Glücklicherweise sind wir ja alle schon groß und können uns auch gegenseitig all die Vögel, Schnecken, Pflanzen etc. zeigen und bestimmen sowieso. So haben wir vom zweiten Beobachtungsturm dann nicht nur viele sogar balzende Großtrappen beobachten, sondern z.B. auch den schaukelnden Flug der Wiesenweihe, die ebenfalls in dem teilweise eingezäunten Trappenarial brütet, sehen dürfen.
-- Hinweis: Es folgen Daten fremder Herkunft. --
Definition Delvx (d : D) (key value : bytes) : option (Status * Z * D) :=
  let? (s, oldvalue, d) := kget d key [] in
  if ok s then
    let p := parse oldvalue in
    if stale p then Some (NotFound (str "Stale") [], 0, d)
    else if bool_decide (compare value (ps_uservalue p) = Eq) then
      let? (s, d) := kdelete d key in Some (s, 1, d)
    else Some (s, -1, d)
  else Some (s, 0, d).

(** ** Parts of a value *)

(** The new value of [Setrange] on a value that is there; [substr] throws when it begins
    past the end. *)
Definition range_written (old : bytes) (startoffset : Z) (value : bytes) : option bytes :=
  if len old <? startoffset then
    Some (old ++ replicate (Z.to_nat startoffset - length old) x00 ++ c_str value)
  else
    let head := take (Z.to_nat startoffset) old in
    let? tail :=
      if u64 (startoffset + len value - 1) <? u64 (len old - 1) then
        if len old <? startoffset + len value then None else Some (drop (Z.to_nat (startoffset + len value)) old)
      else Some [] in
    Some (head ++ c_str value ++ tail).

Definition Setrange (d : D) (key : bytes) (startoffset : Z) (value : bytes) (ret : Z) : option (Status * Z * D) :=
  if startoffset <? 0 then Some (InvalidArgument (str "offset< 0") [], ret, d)
  else
    let fresh := replicate (Z.to_nat startoffset) x00 ++ c_str value in
    let? (s, oldvalue, d) := kget d key [] in
    if ok s then
      let? p := Strings_StripSuffix (parse oldvalue) in
      let? newvalue := if stale p then Some fresh else range_written (ps_value p) startoffset value in
      let? (s, d) := put_string d key newvalue 0 in Some (s, i32 (len newvalue), d)
    else if IsNotFound s then
      let? (s, d) := put_string d key fresh 0 in Some (s, i32 (len fresh), d)
    else Some (s, ret, d).

(** The part of a value that [Getrange] returns. *)
Definition range_of_value (v : bytes) (startoffset endoffset : Z) : bytes :=
  let size := len v in
  let start := if 0 <=? startoffset then startoffset else size + startoffset in
  let endt := if 0 <=? endoffset then endoffset else size + endoffset in
  if (size - 1 <? start) || (negb (start =? 0) && (endt <? start)) || (negb (start =? 0) && (endt <? 0)) then []
  else
    let start := if start <? 0 then 0 else start in
    let endt := if size <=? endt then size - 1 else endt in
    let endt := if (start =? 0) && (endt <? 0) then 0 else endt in
    take (Z.to_nat (endt - start + 1)) (drop (Z.to_nat start) v).

Definition Getrange (d : D) (key : bytes) (startoffset endoffset : Z) : option (Status * bytes * D) :=
  let? (s, value, d) := kget d key [] in
  if ok s then
    let p := parse value in
    if stale p then Some (NotFound (str "Stale") [], [], d)
    else let? p := Strings_StripSuffix p in Some (OK, range_of_value (ps_value p) startoffset endoffset, d)
  else Some (s, [], d).

Definition Strlen (d : D) (key : bytes) : option (Status * Z * D) :=
  let? (s, value, d) := Get d key in
  Some (s, if ok s then i32 (len value) else 0, d).

(** ** Expiry *)

Definition Expire (d : D) (key : bytes) (ttl : Z) : option (Status * D) :=
  let? (s, value, d) := kget d key [] in
  if ok s then
    let p := parse value in
    if stale p then Some (NotFound (str "Stale") [], d)
    else if 0 <? ttl then let? p := ParsedStrings_SetRelativeTimestamp now ttl p in kput d key (ps_value p)
    else kdelete d key
  else Some (s, d).

Definition Expireat (d : D) (key : bytes) (timestamp : Z) : option (Status * D) :=
  let? (s, value, d) := kget d key [] in
  if ok s then
    let p := parse value in
    if stale p then Some (NotFound (str "Stale") [], d)
    else if 0 <? timestamp then let? p := ParsedStrings_SetTimestamp timestamp p in kput d key (ps_value p)
    else kdelete d key
  else Some (s, d).

Definition Persist (d : D) (key : bytes) : option (Status * D) :=
  let? (s, value, d) := kget d key [] in
  if ok s then
    let p := parse value in
    if stale p then Some (NotFound (str "Stale") [], d)
    else if ps_timestamp p =? 0 then Some (NotFound (str "Not have an associated timeout") [], d)
    else let? p := ParsedStrings_SetTimestamp 0 p in kput d key (ps_value p)
  else Some (s, d).

Definition TTL (d : D) (key : bytes) (timestamp : Z) : option (Status * Z * D) :=
  let? (s, value, d) := kget d key [] in
  if ok s then
    let p := parse value in
    if stale p then Some (NotFound (str "Stale") [], -2, d)
    else if ps_timestamp p =? 0 then Some (s, -1, d)
    else Some (s, if 0 <=? ps_timestamp p - now then ps_timestamp p - now else -2, d)
  else Some (s, if IsNotFound s then -2 else timestamp, d).

(** ** Numbers *)

Definition add_overflows (ival value : Z) : bool :=
  ((0 <=? value) && (LLONG_MAX - value <? ival)) || ((value <? 0) && (ival <? LLONG_MIN - value)).

Definition Incrby (d : D) (key : bytes) (value ret : Z) : option (Status * Z * D) :=
  let? (s, oldvalue, d) := kget d key [] in
  if ok s then
    let p := parse oldvalue in
    if stale p then let? (s, d) := put_string d key (to_string value) 0 in Some (s, value, d)
    else
      let '(ival, end_) := strtoll (c_str (ps_uservalue p)) in
      match end_ with
      | _ :: _ => Some (Corruption (str "Value is not a integer") [], ret, d)
      | [] =>
          if add_overflows ival value then Some (InvalidArgument (str "Overflow") [], ret, d)
          else
            let? (s, d) := put_string d key (to_string (ival + value)) (ps_timestamp p) in
            Some (s, ival + value, d)
      end
  else if IsNotFound s then let? (s, d) := put_string d key (to_string value) 0 in Some (s, value, d)
  else Some (s, ret, d).

(** The overflow test is that of the sum, and a new key gets the value that was to be
    subtracted; the subtraction wraps around. *)
Definition Decrby (d : D) (key : bytes) (value ret : Z) : option (Status * Z * D) :=
  let? (s, oldvalue, d) := kget d key [] in
  if ok s then
    let p := parse oldvalue in
    if stale p then let? (s, d) := put_string d key (to_string value) 0 in Some (s, i64 (- value), d)
    else
      let '(ival, end_) := strtoll (c_str (ps_uservalue p)) in
      match end_ with
      | _ :: _ => Some (Corruption (str "Value is not a integer") [], ret, d)
      | [] =>
          if add_overflows ival value then Some (InvalidArgument (str "Overflow") [], ret, d)
          else
            let? (s, d) := put_string d key (to_string (i64 (ival - value))) (ps_timestamp p) in
            Some (s, i64 (ival - value), d)
      end
  else if IsNotFound s then let? (s, d) := put_string d key (to_string value) 0 in Some (s, i64 (- value), d)
  else Some (s, ret, d).

Definition Append (d : D) (key value : bytes) : option (Status * Z * D) :=
  let? (s, oldvalue, d) := kget d key [] in
  if ok s then
    let p := parse oldvalue in
    if stale p then let? (s, d) := put_string d key value 0 in Some (s, i32 (len value), d)
    else
      let newvalue := ps_uservalue p ++ value in
      let? (s, d) := put_string d key newvalue (ps_timestamp p) in Some (s, i32 (len newvalue), d)
  else if IsNotFound s then let? (s, d) := put_string d key value 0 in Some (s, i32 (len value), d)
  else Some (s, 0, d).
Bei einer Radtour durch die weitere Umgebung lernten wir im Laufe des Tages auch weitere Orte dieser Gegend kennen und verbrachten sehr viel Zeit bei Nennhausen im kleinen Naturschutzgebiet Graninger See. Hier machten wir ausgiebig Pause, fanden verschiedene Pflanzen (wir übten uns in der Bestimmung von Gräsern im vegetativen Zustand), beobachteten Insekten (wir versuchten u.a. das Insekt des Jahres 2010, nämlich den Ameisenkönig, zu erwischen) und schauten Schnecken und Vögeln hinterher. Auch eine Ringelnatter genoss zwar die Sonnenstrahlen, dann aber ihre Rolle als Fotomodell eher weniger. Einzig die Mücken trübten die entspannte Zeit etwas.
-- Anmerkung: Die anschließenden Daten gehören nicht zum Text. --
(* ===== verification/RedisKeys.v ===== *)
(** The keys of the database of strings: [ScanKeys], [ScanKeyNum] and the incremental
    [Scan] of redisdb/db/redistring.cc, whose cursor is the next key.

    A scan holds a snapshot, so it is one walk over the entries as they are. *)
From Stdlib Require Import Sorted.
From stdpp Require Import gmap sorting sets.
From S2P Require Import Prelude Coding Status DbFormat WriteBatch Serialize Glob KvStore RedisString.
Local Open Scope Z_scope.

(** [KeyInfo] (redisdb/db/redis.h). *)
Record KeyInfo := MkKeyInfo { ki_keys : Z; ki_expires : Z; ki_avgttl : Z; ki_invaildkeys : Z }.

Section Keys.
Context {D : Type} `{KVStore D} (now : Z).

Definition entry_time (e : bytes * bytes) : Z := ps_timestamp (ParsedStringsMetaValue_make false e.2).

(** The counts of the loop: live keys with an expiry time, the sum of their times to live,
    stale keys. *)
Definition key_num_step (n : Z * Z * Z) (e : bytes * bytes) : Z * Z * Z :=
  let '(expires, ttlsum, invaildkeys) := n in
  if IsStale now (entry_time e) then (expires, ttlsum, u64 (invaildkeys + 1))
  else if IsPermanentSurvival (entry_time e) then n
  else (u64 (expires + 1), u64 (ttlsum + (entry_time e - now)), invaildkeys).

(** [keys] is never counted. *)
Definition ScanKeyNum (d : D) : option (Status * KeyInfo) :=
  let? (es, _) := kentries d None in
  let '(expires, ttlsum, invaildkeys) := fold_left key_num_step es (0, 0, 0) in
  Some (OK, MkKeyInfo 0 expires (if expires =? 0 then 0 else ttlsum / expires) invaildkeys).

Fixpoint scan_keys_loop (pattern : bytes) (es : list (bytes * bytes)) (keys : list bytes) : option (list bytes) :=
  match es with
  | [] => Some keys
  | e :: es =>
      if IsStale now (entry_time e) then scan_keys_loop pattern es keys
      else
        let? m := StringMatchLen pattern e.1 false in
        scan_keys_loop pattern es (if m : bool then keys ++ [e.1] else keys)
  end.

Definition ScanKeys (d : D) (pattern : bytes) (keys : list bytes) : option (Status * list bytes) :=
  let? (es, _) := kentries d None in
  let? keys := scan_keys_loop pattern es keys in Some (OK, keys).

(** The loop of [Scan]: the entries that are left, the keys found and the rest of [*count]. *)
Fixpoint scan_loop (pattern : bytes) (es : list (bytes * bytes)) (keys : list bytes) (count : Z)
    : option (list (bytes * bytes) * list bytes * Z) :=
  match es with
  | [] => Some ([], keys, count)
  | e :: es' =>
      if 0 <? count then
        if IsStale now (entry_time e) then scan_loop pattern es' keys count
        else
          let? m := StringMatchLen pattern e.1 false in
          scan_loop pattern es' (if m : bool then keys ++ [e.1] else keys) (count - 1)
      else Some (es, keys, count)
  end.

(** Whether the scan is finished, the keys, the rest of [*count] and the next key. *)
Definition Scan (d : D) (startkey pattern : bytes) (keys : list bytes) (count : Z) : option (bool * list bytes * Z * bytes) :=
  let? (es, _) := kentries d (Some startkey) in
  let? (rest, keys, count) := scan_loop pattern es keys count in
  let prefix := if IsTailWildcard pattern then removelast pattern else [] in
  match rest with
  | e :: _ =>
      if negb (bool_decide (compare e.1 prefix = Gt)) || StartsWith e.1 prefix then Some (false, keys, count, e.1)
      else Some (true, keys, count, [])
  | [] => Some (true, keys, count, [])
  end.

(** A client that scans [count] keys at a time until it is told that there are no more. *)
Fixpoint scan_all (fuel : nat) (d : D) (startkey pattern : bytes) (count : Z) : option (list bytes) :=
  match fuel with
  | O => None
  | S fuel =>
      let? (finished, keys, _, nextkey) := Scan d startkey pattern [] count in
      if finished : bool then Some keys
      else let? more := scan_all fuel d nextkey pattern count in Some (keys ++ more)
  end.

(** ** What a scan finds *)

Definition picks (pattern : bytes) (e : bytes * bytes) : Prop :=
  IsStale now (entry_time e) = false /\ StringMatchLen pattern e.1 false = Some true.

#[export] Instance picks_dec pattern e : Decision (picks pattern e).
Proof. unfold picks. apply _. Defined.

Abbreviation found pattern es := (map fst (filter (picks pattern) es)).

(** The matcher answers for every key. *)
Definition answered (pattern : bytes) (es : list (bytes * bytes)) : Prop := Forall (fun e => is_Some (StringMatchLen pattern e.1 false)) es.

Lemma scan_keys_loop_ok pattern es : answered pattern es -> forall keys, scan_keys_loop pattern es keys = Some (keys ++ found pattern es).
Proof.
  induction 1 as [|e es [m Hm] _ IH]; intros keys; cbn [scan_keys_loop]; [by rewrite app_nil_r|].
  destruct (IsStale now (entry_time e)) eqn:Hs; [by rewrite filter_cons_False by (intros [Hf _]; by rewrite Hs in Hf)|].
  rewrite Hm. cbn [mbind option_bind]. rewrite IH. destruct m.
  - rewrite filter_cons_True by done. cbn [map]. by rewrite <- app_assoc.
  - rewrite filter_cons_False; [done|]. intros [_ Hf]. by rewrite Hm in Hf.
Qed.

Lemma scan_loop_ok pattern es : answered pattern es -> forall keys count,
  exists taken rest count', scan_loop pattern es keys count = Some (rest, keys ++ found pattern taken, count') /\ es = taken ++ rest /\
    (0 < count -> es <> [] -> taken <> []).
Proof.
  induction 1 as [|e es [m Hm] _ IH]; intros keys count; cbn [scan_loop].
  { exists [], [], count. by rewrite app_nil_r. }
  destruct (Z.ltb_spec 0 count) as [Hc|Hc].
  - destruct (IsStale now (entry_time e)) eqn:Hs.
    + destruct (IH keys count) as (taken & rest & count' & -> & -> & _). exists (e :: taken), rest, count'. rewrite filter_cons_False by (intros [Hf _]; by rewrite Hs in Hf).
      by split_and!.
    + rewrite Hm. cbn [mbind option_bind]. destruct (IH (if m then keys ++ [e.1] else keys) (count - 1)) as (taken & rest & count' & -> & -> & _).
      exists (e :: taken), rest, count'. split; [|by split]. do 3 f_equal. destruct m.
      * rewrite filter_cons_True by done. cbn [map]. by rewrite <- app_assoc.
      * rewrite filter_cons_False; [done|]. intros [_ Hf]. by rewrite Hm in Hf.
  - exists [], (e :: es), count. rewrite app_nil_r. split_and!; [done..|lia].
Qed.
Mittlerweile hatten wir ein zweites Auto zur Verfügung, so dass wir die Pläne für Sonntag etwas ausgestalten konnten und uns mit Hilfe des Buches „Vögel beobachten in Ostdeutschland“ für den Rietzer See als Ziel entschieden. Die zeitige Abfahrt lohnte sich dann in jeder Hinsicht. Wir umrundeten diesen See und das dazugehörige Schilfgebiet NSG Streng in etwa 3-4 Stunden und konnten in dieser Zeit noch weitere Highlights der avifaunistischen, wochenendlichen Artenliste hinzufügen: Schilfarten wie Drossel-, Schilf- und Teichrohrsänger, Rohrschwirl und Bartmeise, dazu alle drei Sumpfseeschwalben, Rot- und Schwarzhalstaucher sowie Trauerschnäpper, Eisvogel und Baumfalke.

Das malakologisch wertvollste Highlight am Ufer des Rietzer Sees war der Fund einer bizarren Bernsteinschnecke, dessen angeschwollene Fühler merkwürdig pulsierten.
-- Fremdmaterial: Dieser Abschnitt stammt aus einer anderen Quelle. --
(* ===== verification/RedisValue.v ===== *)
(** What the operations on one string value compute: numbers are read back as they were
    written, bits and ranges are those of the bytes (redisdb/db/redistring.cc). *)
From stdpp Require Import gmap sorting sets.
From S2P Require Import Prelude Coding Status DbFormat WriteBatch FileName Serialize KvStore RedisString.
Local Open Scope Z_scope.

(** ** Numbers *)

Definition no_nul (s : bytes) : Prop := Forall (fun b => b <> x00) s.

Lemma c_str_id s : no_nul s -> c_str s = s.
Proof. intros Hs. induction Hs as [|b s Hb Hs IH]; [done|]. cbn. rewrite bool_decide_eq_false_2 by done. by rewrite IH. Qed.

Lemma digit_char b : FileName.is_digit b -> RedisString.is_digit b = true /\ is_space b = false /\ b <> x00 /\ b2z b <> 45 /\ b2z b <> 43.
Proof.
  unfold FileName.is_digit, RedisString.is_digit, is_space. intros Hb.
  split_and!; [lia|lia| |lia|lia]. intros ->. change (b2z x00) with 0 in Hb. lia.
Qed.

Lemma read_digits_all s acc : Forall FileName.is_digit s ->
  read_digits s acc = (fold_left (fun v b => v * 10 + (b2z b - 48)) s acc, []).
Proof.
  intros Hs. revert acc. induction Hs as [|b s Hb Hs IH]; intros acc; [done|]. cbn [read_digits fold_left].
  destruct (digit_char b Hb) as (-> & _). rewrite IH. do 2 f_equal. lia.
Qed.

Lemma digits_no_nul s : Forall FileName.is_digit s -> no_nul s.
Proof. intros Hs. eapply Forall_impl; [exact Hs|]. intros b Hb. by apply digit_char. Qed.

Lemma strtoll_digits s : Forall FileName.is_digit s -> s <> [] -> digits_value s <= LLONG_MAX -> 0 <= digits_value s ->
  strtoll s = (digits_value s, []).
Proof.
  intros Hs Hne Hmax Hmin. destruct s as [|b s]; [done|]. pose proof Hs as Hs'. apply Forall_cons in Hs' as [Hb _].
  destruct (digit_char b Hb) as (Hd & Hsp & _ & Hm & Hp). unfold strtoll. cbn [skip_space]. rewrite Hsp.
  rewrite (proj2 (Z.eqb_neq _ _) Hm), (proj2 (Z.eqb_neq _ _) Hp), Hd, read_digits_all by done.
  change (fold_left _ (b :: s) 0) with (digits_value (b :: s)).
  unfold LLONG_MIN in *. rewrite (proj2 (Z.ltb_ge _ _)), (proj2 (Z.ltb_ge LLONG_MAX _)) by lia. done.
Qed.

Lemma strtoll_minus s : Forall FileName.is_digit s -> s <> [] -> digits_value s <= - LLONG_MIN -> 0 <= digits_value s ->
  strtoll (z2b 45 :: s) = (- digits_value s, []).
Proof.
  intros Hs Hne Hmax Hmin. destruct s as [|b s]; [done|]. pose proof Hs as Hs'. apply Forall_cons in Hs' as [Hb _].
  destruct (digit_char b Hb) as (Hd & _). unfold strtoll. cbn [skip_space].
  change (is_space (z2b 45)) with false. cbv iota. change (b2z (z2b 45) =? 45) with true. cbv iota.
  rewrite Hd, read_digits_all by done. change (fold_left _ (b :: s) 0) with (digits_value (b :: s)).
  unfold LLONG_MAX, LLONG_MIN in *. rewrite (proj2 (Z.ltb_ge _ _)), (proj2 (Z.ltb_ge _ _)) by lia. done.
Qed.

(** What [std::to_string] prints is what [strtoll] reads, with nothing left over. *)
Lemma number_to_string n : is_i64 n -> number (to_string n) = Some n.
Proof.
  intros Hn. unfold number, to_string. destruct (Z.ltb_spec n 0) as [Hneg|Hpos].
  - destruct (decimal_ok (- n)) as (Hd & Hv & Hne); [lia|]. rewrite c_str_id.
    + rewrite strtoll_minus; [|done|done|unfold LLONG_MIN; lia|lia]. rewrite Hv. by rewrite Z.opp_involutive.
    + apply Forall_cons. split; [by vm_compute|by apply digits_no_nul].
  - destruct (decimal_ok n) as (Hd & Hv & Hne); [lia|]. rewrite c_str_id by by apply digits_no_nul.
    rewrite strtoll_digits; [|done|done|unfold LLONG_MAX; lia|lia]. by rewrite Hv.
Qed.

(** What a change leaves at its key, and a sequence of increments of one key. *)
Definition change_entry (ch : Change) (e : option (bytes * Z)) : option (bytes * Z) :=
  match ch with Keep => e | Write v t => Some (v, t) | Remove => None end.

Fixpoint increments (now : Z) (k : bytes) (e : option (bytes * Z)) (ns : list Z) : option (list StrReply * option (bytes * Z)) :=
  match ns with
  | [] => Some ([], e)
  | n :: ns =>
      let? (r, ch) := string_sem now (SIncrby k n) e in
      let? (rs, e) := increments now k (change_entry ch e) ns in Some (r :: rs, e)
  end.

(** The sums on the way. *)
Fixpoint sums (i : Z) (ns : list Z) : list Z := match ns with [] => [] | n :: ns => (i + n) :: sums (i + n) ns end.

Lemma increments_step now k i t n : is_i64 i -> is_i64 (i + n) -> IsStale now t = false ->
  string_sem now (SIncrby k n) (Some (to_string i, t)) = Some (RZ OK (i + n), Write (to_string (i + n)) t).
Proof.
  intros Hi Hn Ht. cbn [string_sem live]. rewrite Ht, number_to_string by done. unfold LLONG_MIN, LLONG_MAX.
  rewrite (proj2 (Z.leb_le _ (i + n))), (proj2 (Z.leb_le (i + n) _)) by lia. done.
Qed.

(** [Incrby] adds: a sequence of increments of a live counter whose sums stay within 64 bits answers each sum, and
    leaves the decimal digits of the last one with the expiry time it had; what one call stores is read back exactly by the
    next, negative numbers and the limits of the type included. *)
Theorem increments_add now k t ns : IsStale now t = false -> forall i, is_i64 i -> Forall (fun s => is_i64 s) (sums i ns) ->
  increments now k (Some (to_string i, t)) ns = Some (map (RZ OK) (sums i ns), Some (to_string (i + foldr Z.add 0 ns), t)).
Proof.
  intros Ht. induction ns as [|n ns IH]; intros i Hi Hs; [cbn; by rewrite Z.add_0_r|].
  cbn [sums] in Hs. apply Forall_cons in Hs as [Hn Hs]. cbn [increments]. rewrite increments_step by done. cbn [change_entry].
  rewrite IH by done. cbn [map sums foldr]. by rewrite Z.add_assoc.
Qed.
Ein Freudenschrei ging durch die kleine Gruppe, sahen viele von uns den Parasiten Leucochloridium paradoxum, der die Bernsteinschnecke als Zwischenwirt nutzt, nun zum ersten mal in echt und real vor sich. Dieser Saugwurm, dessen Ziel es ist, von einem Vogel gefressen zu werden, um in ihm weiter parasitieren zu können, verlängert seine Sporozysten so in die Fühler der Bernsteinschnecke, dass diese anschwellen und pulsieren, um von einem Vogel schnell entdeckt und gefressen zu werden. Ein unglaublich faszinierender Anblick und mal eine willkommene Ergänzung zur sonst dominierenden Faszination der Avifauna.

Schaut es euch an:

Der Rückweg geriet dann schon zur Verabschiedung, da viele ihre Züge bekommen mussten, um abends noch rechtzeitig zu Hause zu sein.

Wir können auf jeden Fall auf ein äußerst artenreiches Wochenende mit vielen Highlights zurückblicken und haben gemerkt, dass Naturschutz unbedingt immer auch reflektiert werden sollte, wenn man diesen ganzheitlich betreiben möchte.